CD44 is a RAS/STAT5-regulated invasion receptor that triggers disease expansion in advanced mastocytosis.

Blood 2018 11 17;132(18):1936-1950. Epub 2018 Jul 17.

Division of Hematology and Hemostaseology, Department of Internal Medicine I, Medical University of Vienna, Vienna, Austria.

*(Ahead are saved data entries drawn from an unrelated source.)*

(** * WasteNot: the Address model (src/wastenot/models/address.py)

    A shallow embedding of the [Address] dataclass and the [State]
    enumeration, and the properties of construction, formatting,
    geocoding and (de)serialisation.

    Conventions.
    - Python values are the inductive [pyval]; a [dict] keeps its entries
      in insertion order, as Python does, with one entry per key.
    - Python floats are binary64 numbers, Rocq's primitive floats.
    - Exceptions are values of [exn]; a computation that can raise returns
      a [result].
    - The [json] module and [requests] are libraries, not code of this
      repository.  A JSON text is represented by the document it spells
      ([JsonText]) or, when it spells none, by [BadText]; [json_dumps] and
      [json_loads] convert between Python values and documents following
      the conversion table of the library (a tuple is written as an array,
      an array is read as a list, of a repeated key the last value wins).
      [requests.get] is an oracle of the environment, and every call of it
      is recorded in a trace.
    - Limits of the model.  CPython refuses to write or read an integer of
      more than 4300 digits ([str], an f-string, [json.dumps] and
      [json.loads] raise [ValueError]); the model writes and reads every
      integer, and a property that depends on it is stated for the integers
      that CPython writes ([printable]) or on what [json_loads] returns.  A
      dict finds a key that is the very object looked up before it compares
      with [==]; the model compares with [==], which differs for a NaN only
      ([self_equal]). *)

From Stdlib Require Import Floats.PrimFloat Floats.SpecFloat Floats.FloatOps.
From Stdlib Require Import ZArith Ascii String List Bool DecimalString.
Import ListNotations.

Set Warnings "-register-all".

Local Open Scope list_scope.
Local Open Scope string_scope.

(* ================================================================= *)
(** ** Python values *)

(** Lookup in an insertion-ordered dictionary. *)
Fixpoint dict_get {V : Type} (k : string) (d : list (string * V)) : option V :=
  match d with
  | [] => None
  | (k', v) :: rest => if String.eqb k k' then Some v else dict_get k rest
  end.

(** [d[k] = v]: the value of an existing key is replaced where it stands,
    a new key is added at the end. *)
Fixpoint dict_set {V : Type} (k : string) (v : V) (d : list (string * V))
  : list (string * V) :=
  match d with
  | [] => [(k, v)]
  | (k', v') :: rest =>
      if String.eqb k k' then (k', v) :: rest else (k', v') :: dict_set k v rest
  end.

(** The dictionary built by assigning the pairs from left to right. *)
Definition dict_of_pairs {V : Type} (ps : list (string * V)) : list (string * V) :=
  fold_left (fun d kv => dict_set (fst kv) (snd kv) d) ps [].

Definition keys {V : Type} (d : list (string * V)) : list string := map fst d.

Inductive pyval : Type :=
| PNone
| PBool (b : bool)
| PInt (z : Z)
| PFloat (f : float)
| PStr (s : string)
| PList (items : list pyval)
| PTuple (items : list pyval)
| PDict (entries : list (string * pyval)).

Definition dict := list (string * pyval).

(** Truth value of an object ([bool(v)], what [not v] negates). *)
Definition truthy (v : pyval) : bool :=
  match v with
  | PNone => false
  | PBool b => b
  | PInt z => negb (z =? 0)%Z
  | PFloat f => negb (PrimFloat.eqb f 0%float)
  | PStr s => negb (String.eqb s "")
  | PList items | PTuple items => negb (Nat.eqb (length items) 0)
  | PDict entries => negb (Nat.eqb (length entries) 0)
  end.

(** [float == int], decided exactly on the value of the float. *)
Definition float_eq_int (f : float) (z : Z) : bool :=
  match Prim2SF f with
  | S754_zero _ => (z =? 0)%Z
  | S754_finite s m e =>
      let v := if s then Z.neg m else Z.pos m in
      if (0 <=? e)%Z then (z =? v * 2 ^ e)%Z else (z * 2 ^ (- e) =? v)%Z
  | S754_infinity _ | S754_nan => false
  end.

Definition Z_of_bool (b : bool) : Z := if b then 1%Z else 0%Z.

(** Python's [==].  Booleans are the integers 0 and 1; a list never equals a
    tuple; dictionaries are compared as maps, whatever the order of their
    entries. *)
Fixpoint py_eq (x y : pyval) {struct x} : bool :=
  match x, y with
  | PNone, PNone => true
  | PBool a, PBool b => Bool.eqb a b
  | PBool a, PInt z | PInt z, PBool a => (Z_of_bool a =? z)%Z
  | PBool a, PFloat f | PFloat f, PBool a => float_eq_int f (Z_of_bool a)
  | PInt a, PInt b => (a =? b)%Z
  | PInt z, PFloat f | PFloat f, PInt z => float_eq_int f z
  | PFloat a, PFloat b => PrimFloat.eqb a b
  | PStr a, PStr b => String.eqb a b
  | PList xs, PList ys | PTuple xs, PTuple ys =>
      (fix all2 (xs ys : list pyval) {struct xs} : bool :=
         match xs, ys with
         | [], [] => true
         | a :: xs', b :: ys' => py_eq a b && all2 xs' ys'
         | _, _ => false
         end) xs ys
  | PDict dx, PDict dy =>
      Nat.eqb (length dx) (length dy) &&
      (fix all (dx : list (string * pyval)) {struct dx} : bool :=
         match dx with
         | [] => true
         | (k, v) :: rest =>
             match dict_get k dy with
             | Some w => py_eq v w
             | None => false
             end && all rest
         end) dx
  | _, _ => false
  end.

(* ================================================================= *)
(** ** Exceptions *)

(** The exceptions that the code of the model, and the library calls it
    makes, can raise.  [JSONDecodeError] is a subclass of [ValueError]. *)
Inductive exn : Type :=
| ValueError (message : string)
| JSONDecodeError
| TypeError
| KeyError
| IndexError
| AttributeError (name : string)
| RequestException.

Definition is_ValueError (e : exn) : bool :=
  match e with
  | ValueError _ | JSONDecodeError => true
  | _ => false
  end.

Inductive result (A : Type) : Type :=
| Ok (a : A)
| Raise (e : exn).
Arguments Ok {A} a.
Arguments Raise {A} e.

(* ================================================================= *)
(** ** The json library *)

Inductive json : Type :=
| JNull
| JBool (b : bool)
| JInt (z : Z)
| JFloat (f : float)
| JStr (s : string)
| JArr (items : list json)
| JObj (members : list (string * json)).

(** A text handed to [json.loads]: the document it spells, if any. *)
Inductive text : Type :=
| JsonText (doc : json)
| BadText.

(** The encoder's conversion table: lists and tuples both become arrays. *)
Fixpoint json_of_py (v : pyval) : json :=
  match v with
  | PNone => JNull
  | PBool b => JBool b
  | PInt z => JInt z
  | PFloat f => JFloat f
  | PStr s => JStr s
  | PList items | PTuple items => JArr (map json_of_py items)
  | PDict entries => JObj (map (fun kv => (fst kv, json_of_py (snd kv))) entries)
  end.

(** The decoder's conversion table: an array becomes a list, an object a
    dict built member by member. *)
Fixpoint py_of_json (j : json) : pyval :=
  match j with
  | JNull => PNone
  | JBool b => PBool b
  | JInt z => PInt z
  | JFloat f => PFloat f
  | JStr s => PStr s
  | JArr items => PList (map py_of_json items)
  | JObj members =>
      PDict (dict_of_pairs (map (fun kj => (fst kj, py_of_json (snd kj))) members))
  end.

Definition json_dumps (v : pyval) : text := JsonText (json_of_py v).

Definition json_loads (s : text) : result pyval :=
  match s with
  | JsonText doc => Ok (py_of_json doc)
  | BadText => Raise JSONDecodeError
  end.

(* ================================================================= *)
(** ** Subscription *)

(** [v[key]] with a string key. *)
Definition getitem_key (v : pyval) (key : string) : result pyval :=
  match v with
  | PDict entries =>
      match dict_get key entries with
      | Some w => Ok w
      | None => Raise KeyError
      end
  | _ => Raise TypeError
  end.

(** The one-character string at position [i] of [s]. *)
Fixpoint char_at (s : string) (i : nat) : option string :=
  match s, i with
  | EmptyString, _ => None
  | String c _, O => Some (String c EmptyString)
  | String _ rest, S i' => char_at rest i'
  end.

(** [v[i]] with a non-negative integer index.  The keys of the dicts of
    this model are strings, so an integer is never among them. *)
Definition getitem_index (v : pyval) (i : nat) : result pyval :=
  match v with
  | PList items | PTuple items =>
      match nth_error items i with
      | Some w => Ok w
      | None => Raise IndexError
      end
  | PStr s =>
      match char_at s i with
      | Some c => Ok (PStr c)
      | None => Raise IndexError
      end
  | PDict _ => Raise KeyError
  | _ => Raise TypeError
  end.

(* ================================================================= *)
(** ** Methods: state, exceptions and the outside world *)

(** What [requests.get] returns, as far as the code looks at it:
    [response.status_code] and the body that [response.json()] decodes. *)
Record response : Type := mkResponse {
  status_code : Z;
  content : text
}.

The Hermes receptor CD44 is a multifunctional adhesion molecule that plays an essential role in the homing and invasion of neoplastic stem cells in various myeloid malignancies. Although mast cells (MCs) reportedly express CD44, little is known about the regulation and function of this receptor in neoplastic cells in systemic mastocytosis (SM). We found that clonal CD34/CD38 stem cells, CD34/CD38 progenitor cells, and CD117/CD34 MCs invariably express CD44 in patients with indolent SM (ISM), SM with an associated hematologic neoplasm, aggressive SM, and MC leukemia (MCL). In addition, all human MCL-like cell lines examined (HMC-1, ROSA, and MCPV-1) displayed cytoplasmic and cell-surface CD44. We also found that expression of CD44 in neoplastic MCs depends on RAS-MEK and STAT5 signaling and increases with the aggressiveness of SM. Correspondingly, higher levels of soluble CD44 were measured in the sera of patients with advanced SM compared with ISM or cutaneous mastocytosis and were found to correlate with overall and progression-free survival. To investigate the functional role of CD44, a xenotransplantation model was employed using severe combined immunodeficient (SCID) mice, HMC-1.2 cells, and a short hairpin RNA (shRNA) against CD44. In this model, the shRNA-mediated knockdown of CD44 resulted in reduced MC expansion and tumor formation and prolonged survival in SCID mice compared with HMC-1.2 cells transduced with control shRNA. Together, our data show that CD44 is a RAS-MEK/STAT5-driven MC invasion receptor that correlates with the aggressiveness of SM. Whether CD44 can serve as therapeutic target in advanced SM remains to be determined in forthcoming studies.